Я знал, что с пьяным человеком, особенно таким, как Косенчук, нельзя спорить.
Однажды вечером мы с ним отправились в сауну в нашем отеле, которая тоже входила в перечень бесплатных услуг.
— Нужно алкоголь из организма выгнать, — сказал Валерий.
Я с ним согласился.
Сауна находилась на последнем этаже здания. Перед входом в парилку бассейн с голубой водой. На шезлонгах две девушки топлес, судя по внешности, немки. Сквозь прозрачную крышу видны облака, плывущие по небу. Красота!
Валерий покосился на девушек, осуждающе покачал головой и прошествовал в парилку.
Я знал, что здесь парятся голышом, и разделся, как все.
— А я не могу, — сказал Валерий. — Воспитание не позволяет.
Трусы у него были до колен.
Мы вошли в парилку.
Немка, лежащая на полке, с ужасом посмотрела на Косенчука и судорожно натянула на себя простыню. Через минуту ее в парилке не было.
— Даже и не знаю, чем у них все кончится, — сказал Валерий, взбираясь на полок. — Про гей-парады слыхал?
— Слыхал.
— Ты бы надел трусы. Мы все ж русские.
— Но в Германии, — возразил я. — Здесь даже деревья другие, не только люди.
— Пойду в бар, — сказал Валерий. — Не нравится мне их сауна.
— В Ницце, думаешь, другая? — спросил я.
— В Ницце пальмы и пляж, — объяснил мне разницу Косенчук. — Черных, правда, много.
«Их и здесь хватает», — подумал я.
Мне в парилке было хорошо. В молодости я занимался борьбой и частенько сгонял в парилке вес, но стоградусную жару, как ни странно, не возненавидел. А здесь и ста не было, от силы восемьдесят.
В парилку вошел пожилой немец и о чем-то спросил меня.
— Нихт ферштейн, — пробормотал я.
Я уже привык, что немцы, в основном люди в возрасте, обращались ко мне с вопросами. Происходило это не только на улицах, но и в магазинах.
— А ты на них похож, — сказал Быков, когда я пожаловался на излишнее внимание к своей персоне. — Здесь полно таких носатых и пучеглазых.
— Но я же радимич, а не пруссак.
— А кто об этом знает?
На лице Быкова промелькнула тень улыбки. У меня защемило сердце. Эта тень отличала белорусов от всех прочих национальностей.
— Вернешься в Москву — передай от меня привет Бочкареву, — сказал Василь Владимирович. — Мы ведь с ним не ссорились.
— Обязательно, — сказал я. — Фронтовикам вообще делить нечего.
— Это как сказать, — вздохнул Быков. — С иным писателем-фронтовиком я уже за один стол не сяду.
Он замолчал.
«Жизнь на чужбине для писателя никогда не была сладка, — подумал я. — Может, у одного Набокова. Про белорусов и говорить нечего».

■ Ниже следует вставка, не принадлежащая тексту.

(* ===== verification/TelegramHtmlProps.v ===== *)
(** * The HTML sent to Telegram is well formed *)

From stdpp Require Import base list option strings sets.
From Stdlib Require Import ZArith NArith Lia Ascii.
From S2P Require Import Prelude PyStr PyDict TelegramHtml.

(** ** Well-formed HTML *)

Definition text_char (c : ascii) : Prop := c ∉ [("<")%char; (">")%char; ("&")%char; ascii_of_N 34; ("'")%char].
Definition entities : list text := [lit "&amp;"; lit "&lt;"; lit "&gt;"; lit "&quot;"; lit "&#x27;"].
Definition elements : list (text * text) :=
  [(lit "<pre><code>", lit "</code></pre>"); (lit "<code>", lit "</code>"); (lit "<b>", lit "</b>"); (lit "<i>", lit "</i>")].

(** Text with its special characters escaped and the elements of the code, closed and
    nested; [ok] restricts what is inside of an element. *)
Inductive html (ok : text -> Prop) : text -> Prop :=
| html_nil : html ok []
| html_char c l : text_char c -> html ok l -> html ok (c :: l)
| html_entity e l : e ∈ entities -> html ok l -> html ok (e ++ l)
| html_element o c inner l : (o, c) ∈ elements -> ok inner -> html ok inner -> html ok l -> html ok (o ++ inner ++ c ++ l).

Definition anything (l : text) : Prop := True.
Definition nothing (l : text) : Prop := False.
Definition starless (l : text) : Prop := ("*")%char ∉ l.

Lemma html_app ok a b : html ok a -> html ok b -> html ok (a ++ b).
Proof.
  intros A B. induction A as [|c l T A IH|e l E A IH|o c inner l E K I _ A IH]; [done|..].
  - by apply html_char.
  - rewrite <- app_assoc. by apply html_entity.
  - rewrite <- !app_assoc. by apply html_element.
Qed.
Lemma html_mono (ok ok' : text -> Prop) l : (forall i, ok i -> ok' i) -> html ok l -> html ok' l.
Proof. intros M. induction 1; [apply html_nil|by apply html_char|by apply html_entity|apply html_element; auto]. Qed.
Lemma html_text ok l : Forall text_char l -> html ok l.
Proof. induction 1; [apply html_nil|by apply html_char]. Qed.
Lemma html_wrap (ok ok' : text -> Prop) o c inner :
  (o, c) ∈ elements -> ok' inner -> (forall i, ok i -> ok' i) -> html ok inner -> html ok' (o ++ inner ++ c).
Proof.
  intros E K M H. rewrite <- (app_nil_r c). apply html_element; [done..|by eapply html_mono|apply html_nil].
Qed.

Lemma escape_flat l : html nothing (escape l).
Proof.
  induction l as [|c l IH]; [apply html_nil|]. cbn [escape flat_map]. fold (escape l). unfold escape_char, eqc.
  repeat case_bool_decide; try (apply html_entity; [apply (bool_decide_unpack _); vm_compute; exact I|done]).
  apply html_char; [|done]. unfold text_char. rewrite !not_elem_of_cons. repeat split; try done. apply not_elem_of_nil.
Qed.

(** *** Cutting at a character of the markup *)

(** Not a character of the entities and the tags. *)
Definition marker (c : ascii) : Prop := c = ("*")%char \/ c = ("`")%char.
Lemma marker_text c : marker c -> text_char c.
Proof. intros [->| ->]; apply (bool_decide_unpack _); vm_compute; exact I. Qed.
Lemma marker_entity c e : marker c -> e ∈ entities -> c ∉ e.
Proof.
  intros M. unfold entities. rewrite !elem_of_cons, elem_of_nil.
  destruct M as [->| ->]; intros [->|[->|[->|[->|[->|[]]]]]]; apply (bool_decide_unpack _); vm_compute; exact I.
Qed.
Lemma marker_tags c o e : marker c -> (o, e) ∈ elements -> (c ∉ o) /\ (c ∉ e).
Proof.
  intros M. unfold elements. rewrite !elem_of_cons, elem_of_nil.
  destruct M as [->| ->]; intros [[= -> ->]|[[= -> ->]|[[= -> ->]|[[= -> ->]|[]]]]]; split; apply (bool_decide_unpack _); vm_compute; exact I.
Qed.

Lemma cut_app (x l a b : text) c : x ++ l = a ++ c :: b -> c ∉ x -> exists a', a = x ++ a' /\ l = a' ++ c :: b.
Proof.
  revert a. induction x as [|d x IH]; intros a E N; [by exists a|]. destruct a as [|d' a]; simpl in E; injection E as E1 E; [set_solver|].
  subst d'. destruct (IH a E) as (a' & -> & ->); [set_solver|]. by exists a'.
Qed.
Lemma html_cut ok c a b :
  marker c -> (forall i, ok i -> c ∉ i) -> html ok (a ++ c :: b) -> html ok a /\ html ok b.
Proof.
  intros M O H. remember (a ++ c :: b) as l eqn:E. revert a E.
  induction H as [|d l T H IH|e l N H IH|o e inner l N K I _ H IH]; intros a E.
  - by destruct a.
  - destruct a as [|d' a]; simplify_eq/=; [by split; [apply html_nil|]|]. destruct (IH a eq_refl). split; [by apply html_char|done].
  - apply cut_app in E as (a' & -> & ->); [|by apply marker_entity]. destruct (IH a' eq_refl). split; [by apply html_entity|done].
  - destruct (marker_tags c o e M N) as [N1 N2]. pose proof (O _ K) as N3.
    apply cut_app in E as (a1 & -> & E); [|done]. apply cut_app in E as (a2 & -> & E); [|done].
    apply cut_app in E as (a3 & -> & ->); [|done]. destruct (IH a3 eq_refl). split; [by apply html_element|done].
Qed.

(** ** [re.sub] on HTML *)

Lemma sub_skip {S} (m : matcher) (f : text -> text -> S -> text * S) prev x l s :
  exists prev', sub m f prev (x ++ l) (length x) s = sub m f prev' l 0 s.
Proof. revert prev. induction x as [|c x IH]; intros prev; [by exists prev|]. simpl. apply IH. Qed.
Lemma sub_match {S} (m : matcher) (f : text -> text -> S -> text * S) prev g0 g1 l s :
  g0 <> [] -> m prev (g0 ++ l) = Some (g0, g1) ->
  exists prev', sub m f prev (g0 ++ l) 0 s =
    let '(r, s) := f g0 g1 s in let '(out, s) := sub m f prev' l 0 s in (r ++ out, s).
Proof.
  destruct g0 as [|c g]; [done|]. intros _ E. simpl in *. rewrite E. simpl.
  destruct (f (c :: g) g1 s) as [r s1]. destruct (sub_skip m f (Some c) g l s1) as [prev' ->]. by exists prev'.
Qed.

— Между прочим, из-за тебя моя жена пиццу сожгла, — сказал Быков.
— Из-за меня? — удивился я.
— Поставила в духовку пиццу и начала читать твою книгу. Очнулась, когда уже вся квартира в дыму.
У меня загорелись уши: не каждый день твоим рассказам такие комплименты отвешивают.

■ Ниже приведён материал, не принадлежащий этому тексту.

Lemma default_view {A B} (f : A -> B) (d : A) (m1 m2 : gmap string A) u :
  f <$> m1 = f <$> m2 -> f (default d (m1 !! u)) = f (default d (m2 !! u)).
Proof.
  intros E. assert (L : (f <$> m1) !! u = (f <$> m2) !! u) by (by rewrite E). rewrite !lookup_fmap in L.
  destruct (m1 !! u), (m2 !! u); cbn in *; by inv_res.
Qed.

(** What a call answers, and the view of the store it leaves, depend on the view only. *)
Lemma spec_same_view op now s1 s2 :
  same_view s1 s2 ->
  match spec op now s1, spec op now s2 with
  | Ok (a1, t1), Ok (a2, t2) => a1 = a2 /\ same_view t1 t2
  | Err e1, Err e2 => e1 = e2
  | _, _ => False
  end.
Proof.
  intros S. pose proof S as [P C R Y]. destruct s1 as [p1 c1 r1 y1], s2 as [p2 c2 r2 y2]. cbn in P, C, R, Y. subst r2 y2.
  destruct op; cbn [spec].
  all: try (destruct (valid_user user) as [u|]; [cbn [mbind result_bind]|done]).
  all: try (destruct (normalize_execution_mode _) as [m|]; [cbn [mbind result_bind]|done]).
  all: split; try done.
  - f_equal. by apply default_view.
  - f_equal. pose proof (default_view view_provider no_provider p1 p2 u P) as E. unfold view_provider in E.
    injection E as _ _ _ E _. unfold view_provider. cbn [ap_enabled ap_base_url ap_model ap_api_key ap_updated_at]. by destruct api_key; [|rewrite E].
  - split; try done. cbn [st_provider]. rewrite !fmap_insert, P. f_equal.
    pose proof (default_view view_provider no_provider p1 p2 u P) as E. unfold view_provider in E.
    injection E as _ _ _ E _. unfold view_provider. cbn [ap_enabled ap_base_url ap_model ap_api_key ap_updated_at]. by destruct api_key; [|rewrite E].
  - f_equal. by apply default_view.
  - split; try done. cbn [st_channels]. by rewrite !fmap_insert, C.
Qed.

— Я готов заказать пиццу прямо сейчас, — сказал я.
Мы сидели в любимой пивной Василя Владимировича. Косенчук отсыпался у себя в номере.
— Обойдусь кружкой пива, — усмехнулся Быков. — Я тоже посмотрел книжку. Для белорусского писателя у тебя хороший русский язык.

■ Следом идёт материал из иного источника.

(* ===== verification/MonitorProps.v ===== *)
(** * Properties of the monitor and of the routes that show runs *)

From stdpp Require Import base tactics list option sets strings gmap.
From Stdlib Require Import ZArith Lia Sorted.
From S2P Require Import Prelude PyStr PyInt PySort PyDict Execution Coordinator CoordinatorInv CoordinatorStore CoordinatorSafety CoordinatorLife CoordinatorRuns CoordinatorProps Scheduler SchedulerProps Auth Db Groups GroupRoutes GroupsProps Monitor.

(** ** One pass over the requests *)

Section pass.
Variable s : coordinator.
Implicit Types (l : list (string * ExecutionRequest)).

Definition in_status (st : ExecutionStatus) (g : string) (p : string * ExecutionRequest) : bool :=
  bool_decide (statuses s !! p.1 = Some st) && bool_decide (rq_group_folder p.2 = g).
Definition queued_in g l := List.filter (in_status StQueued g) l.
Definition running_in g l := List.filter (in_status StRunning g) l.

(** The entry of a group; the active run is the last running one. *)
Definition entry_of (g : string) (q r : list (string * ExecutionRequest)) : MonitorQueueGroupSnapshot :=
  let active := fst <$> last r in
  mkMonitor g (Z.of_nat (length q)) (Z.of_nat (length r)) active (id ← active; n ← od_get id (run_snapshots s); sn_backend n).
Definition group_entry (g : string) l : option MonitorQueueGroupSnapshot :=
  if bool_decide (queued_in g l = [] /\ running_in g l = []) then None
  else Some (entry_of g (queued_in g l) (running_in g l)).
Lemma group_entry_default g l :
  default (mkMonitor g 0 0 None None) (group_entry g l) = entry_of g (queued_in g l) (running_in g l).
Proof. unfold group_entry. case_bool_decide as E; [|done]. by destruct E as [-> ->]. Qed.

Lemma in_status_other st st' g id req :
  statuses s !! id = Some st' -> st <> st' \/ rq_group_folder req <> g -> in_status st g (id, req) = false.
Proof. intros E N. unfold in_status. cbn. rewrite E. destruct N; [rewrite bool_decide_eq_false_2|rewrite (bool_decide_eq_false_2 (_ = g))]; rewrite ?andb_false_r; naive_solver. Qed.
Lemma in_status_here st id req : statuses s !! id = Some st -> in_status st (rq_group_folder req) (id, req) = true.
Proof. intros E. unfold in_status. cbn. by rewrite E, !bool_decide_eq_true_2. Qed.
Lemma in_status_none st g id req : statuses s !! id = None -> in_status st g (id, req) = false.
Proof. intros E. unfold in_status. cbn. by rewrite E. Qed.

Lemma monitor_pass l :
  od_wf (foldl (monitor_add s) [] l) /\ forall g, od_get g (foldl (monitor_add s) [] l) = group_entry g l.
Proof.
  induction l as [|[id req] l [W G]] using rev_ind; [split; [apply od_wf_nil|done]|].
  rewrite foldl_app. cbn [foldl]. set (d := foldl _ _ l) in *. unfold monitor_add.
  split; [destruct (statuses s !! id) as [[]|]; auto with portex|].
  intros g. unfold group_entry, queued_in, running_in in *. rewrite !List.filter_app. cbn [List.filter].
  destruct (statuses s !! id) as [st|] eqn:S; [|by rewrite !in_status_none, !app_nil_r by done].
  destruct st; try (by rewrite !(in_status_other _ _ g _ _ S), !app_nil_r by (left; done)).
  - rewrite (in_status_other StRunning _ g _ _ S), app_nil_r by (by left).
    rewrite od_get_update, od_get_setdefault. destruct (decide (rq_group_folder req = g)) as [<-|N].
    + rewrite in_status_here by done. rewrite decide_True by done. rewrite G. cbn [fmap option_fmap option_map].
      pose proof (group_entry_default (rq_group_folder req) l) as D. unfold group_entry, queued_in, running_in in D.
      rewrite ?G, D. rewrite bool_decide_eq_false_2 by (intros [E%app_nil _]; naive_solver).
      unfold entry_of. cbn. rewrite length_app. do 2 f_equal. cbn. lia.
    + rewrite (in_status_other StQueued _ g _ _ S), app_nil_r by (by right). rewrite od_get_setdefault, decide_False by done. apply G.
  - rewrite (in_status_other StQueued _ g _ _ S), app_nil_r by (by left).
    rewrite od_get_update, od_get_setdefault. destruct (decide (rq_group_folder req = g)) as [<-|N].
    + rewrite in_status_here by done. rewrite decide_True by done. cbn [fmap option_fmap option_map].
      pose proof (group_entry_default (rq_group_folder req) l) as D. unfold group_entry, queued_in, running_in in D.
      rewrite ?G, D. rewrite bool_decide_eq_false_2 by (intros [_ E%app_nil]; naive_solver).
      unfold entry_of. cbn. rewrite length_app, last_snoc. cbn. do 2 f_equal. lia.
    + rewrite (in_status_other StRunning _ g _ _ S), app_nil_r by (by right). rewrite od_get_setdefault, decide_False by done. apply G.
Qed.
End pass.

(** ** What the monitor shows of the queues *)

Section queues.
Context {POL : ExecutionPolicyProtocol}.
Variable backends : list string.
Variable max_runs : nat.
Variable uuid4_hex : nat -> string.
Variable utcnow : nat -> Z.

Local Abbreviation good_reach := (good_reach backends max_runs uuid4_hex utcnow).

(** The run [id] waits in the queue of [g]; it is the one whose backend the worker of [g]
    waits for. *)
Definition waiting (g : string) (s : coordinator) : list string :=
  List.filter (fun id => bool_decide (statuses s !! id = Some StQueued)) (queued_ids g s).
Definition worked_on (g id : string) (s : coordinator) : Prop :=
  statuses s !! id = Some StRunning /\
  exists t e req, group_workers s !! g = Some t /\ worker_tasks s !! t = Some (mkWorker g (WAwait e id req)).

Lemma requested s id req : requests_wf s -> (id, req) ∈ run_requests s -> od_get id (run_requests s) = Some req.
Proof. intros W. by apply od_elem_get. Qed.
Lemma elem_in_status s st g l id req :
  (id, req) ∈ List.filter (in_status s st g) l <->
  (id, req) ∈ l /\ statuses s !! id = Some st /\ rq_group_folder req = g.
Proof.
  rewrite list_elem_of_In, filter_In, <- list_elem_of_In. unfold in_status. cbn.
  by rewrite andb_true_iff, !bool_decide_eq_true.
Qed.

Lemma running_worked_on tr s g id req :
  good_reach tr s -> (id, req) ∈ running_in s g (run_requests s) -> worked_on g id s.
Proof.
  intros R (E & S & <-)%elem_in_status. pose proof (good_reach_life _ _ _ _ _ _ R) as L.
  pose proof (good_reach_ctl _ _ _ _ _ _ R) as C. apply good_reach_reach, reach_requests in R.
  destruct (lf_running _ _ _ _ L id) as (t & e & req' & [_ [g A]] & _ & _ & Q); [done|done|].
  rewrite (requested s id req) in Q by done. injection Q as <-. destruct (ci_await s C _ _ _ _ _ A) as (x & _ & _ & _ & F).
  split; [done|]. exists t, e, req. rewrite F. split; [|done]. by apply (ci_live s C t _ A).
Qed.
Lemma worked_on_one tr s g id id' : good_reach tr s -> worked_on g id s -> worked_on g id' s -> id = id'.
Proof. intros R (_ & t & e & req & G & W) (_ & t' & e' & req' & G' & W'). congruence. Qed.

Lemma keys_filter s p : requests_wf s -> NoDup (List.filter p (run_requests s)).*1.
Proof.
  unfold requests_wf, od_wf, od_keys. induction (run_requests s) as [|e l IH]; [done|]. cbn. intros [N D]%NoDup_cons.
  destruct (p e); [|by apply IH]. cbn. apply NoDup_cons. split; [|by apply IH]. intros H. apply N.
  apply list_elem_of_fmap in H as (y & -> & Y). apply list_elem_of_fmap. exists y. split; [done|].
  apply list_elem_of_In, filter_In in Y as [Y _]. by apply list_elem_of_In.
Qed.

Lemma queued_waiting tr s g :
  good_reach tr s -> (queued_in s g (run_requests s)).*1 ≡ₚ waiting g s.
Proof.
  intros R. pose proof (good_reach_life _ _ _ _ _ _ R) as L. pose proof (good_reach_ctl _ _ _ _ _ _ R) as C.
  apply good_reach_reach, reach_requests in R as W. apply NoDup_Permutation.
  - by apply keys_filter.
  - apply NoDup_ListNoDup, List.NoDup_filter, NoDup_ListNoDup, (lf_queue_nodup _ _ _ _ L).
  - intros id. unfold waiting. rewrite list_elem_of_fmap, list_elem_of_In, filter_In, <- list_elem_of_In, bool_decide_eq_true.
    split.
    + intros ([id' req] & -> & (E & S & <-)%elem_in_status). cbn. split; [|done].
      destruct (lf_queued _ _ _ _ L id') as (req' & Q & G); [done|done|]. rewrite (requested s id' req) in G by done.
      injection G as <-. unfold queued_ids. apply list_elem_of_fmap. by exists (id', req).
    + intros [Q S]. destruct (lf_queued _ _ _ _ L id) as (req & Q' & G); [done|done|].
      exists (id, req). split; [done|]. apply elem_in_status. split; [by apply od_get_Some_elem|]. split; [done|].
      symmetry. apply (lf_queue_one _ _ _ _ L g (rq_group_folder req) id); [done|].
      unfold queued_ids. apply list_elem_of_fmap. by exists (id, req).
Qed.

Lemma running_one tr s g : good_reach tr s -> length (running_in s g (run_requests s)) <= 1.
Proof.
  intros R. pose proof (good_reach_reach _ _ _ _ _ _ R) as W%reach_requests. pose proof (keys_filter s (in_status s StRunning g) W) as N.
  destruct (running_in s g (run_requests s)) as [|[i1 r1] [|[i2 r2] l]] eqn:E; cbn; [lia|lia|].
  assert (A : worked_on g i1 s) by (apply (running_worked_on tr s g i1 r1 R); rewrite E; by left).
  assert (B : worked_on g i2 s) by (apply (running_worked_on tr s g i2 r2 R); rewrite E; by right; left).
  pose proof (worked_on_one tr s g i1 i2 R A B) as ->. unfold running_in in E. rewrite E in N. cbn in N.
  apply NoDup_cons in N as [N _]. by destruct N; left.
Qed.

Lemma worked_on_running tr s g id :
  good_reach tr s -> worked_on g id s -> exists req, (id, req) ∈ running_in s g (run_requests s).
Proof.
  intros R (S & t & e & req & G & A). pose proof (good_reach_life _ _ _ _ _ _ R) as L.
  pose proof (good_reach_ctl _ _ _ _ _ _ R) as C.
  destruct (lf_running _ _ _ _ L id) as (t' & e' & req' & A' & _ & _ & Q); [done|done|].
  assert (A0 : awaits s None t e id req) by (split; [done|by exists g]).
  pose proof (awaits_unique _ _ _ _ _ _ _ _ _ _ C L A0 A') as <-. destruct A' as [_ [g' A']].
  rewrite A in A'. injection A' as <- <- <-.
  destruct (ci_await s C _ _ _ _ _ A) as (x & _ & _ & _ & F).
  exists req. apply elem_in_status. split; [by apply od_get_Some_elem|done].
Qed.

(** The entries of the monitor are the entries of its groups. *)
Lemma monitor_entry s g e :
  e ∈ get_monitor_queue_snapshot s /\ mq_group_id e = g <-> group_entry s g (run_requests s) = Some e.
Proof.
  destruct (monitor_pass s (run_requests s)) as [W G]. unfold get_monitor_queue_snapshot.
  rewrite list_elem_of_fmap. split.
  - intros [([k e'] & -> & E%py_sorted_elem) <-]. cbn. apply (od_elem_get k e') in E; [|done]. rewrite G in E.
    replace (mq_group_id e') with k; [done|]. unfold group_entry in E. case_bool_decide; [done|]. by injection E as <-.
  - intros E. rewrite <- G in E. split.
    + exists (g, e). split; [done|]. apply py_sorted_elem. by apply od_get_Some_elem.
    + rewrite G in E. unfold group_entry in E. case_bool_decide; [done|]. by injection E as <-.
Qed.
Lemma monitor_groups s :
  mq_group_id <$> get_monitor_queue_snapshot s = (py_sorted fst (foldl (monitor_add s) [] (run_requests s))).*1.
Proof.
  destruct (monitor_pass s (run_requests s)) as [W G]. unfold get_monitor_queue_snapshot.
  rewrite <- list_fmap_compose. apply list_fmap_ext. intros i [k e] E%list_elem_of_lookup_2%py_sorted_elem. cbn.
  apply (od_elem_get k e) in E; [|done]. rewrite G in E. unfold group_entry in E. case_bool_decide; [done|].
  by injection E as <-.
Qed.
Lemma monitor_ordered s :
  StronglySorted (fun a b => key_leb (fun k : string => k) a b = true) (mq_group_id <$> get_monitor_queue_snapshot s) /\
  NoDup (mq_group_id <$> get_monitor_queue_snapshot s).
Proof.
  rewrite monitor_groups. destruct (monitor_pass s (run_requests s)) as [W _]. split.
  - pose proof (py_sorted_sorted fst (foldl (monitor_add s) [] (run_requests s))) as S.
    induction S as [|x l S IH F]; cbn; constructor; [done|]. by apply Forall_fmap.
  - rewrite py_sorted_perm. exact W.
Qed.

— Так ведь тоже живу в эмиграции, — кивнул я, подзывая официанта. — Цвай бир, битте.
— Два пиво, — улыбнулся официант.
Он был то ли поляк, то ли юг — наш человек, одним словом.
На следующий день я улетел в Москву.
— А я остаюсь, — сказал Косенчук, прощаясь со мной. — Еще пару дней с Быковым пообщаюсь — и в Ниццу.
«О чем они говорят, когда остаются вдвоем? — подумал я. — Неужели о судьбе родины, которую один уже покинул, а второй только собирается?»
Но вслух говорить об этом я не стал. Каждый имеет право на свою маленькую тайну.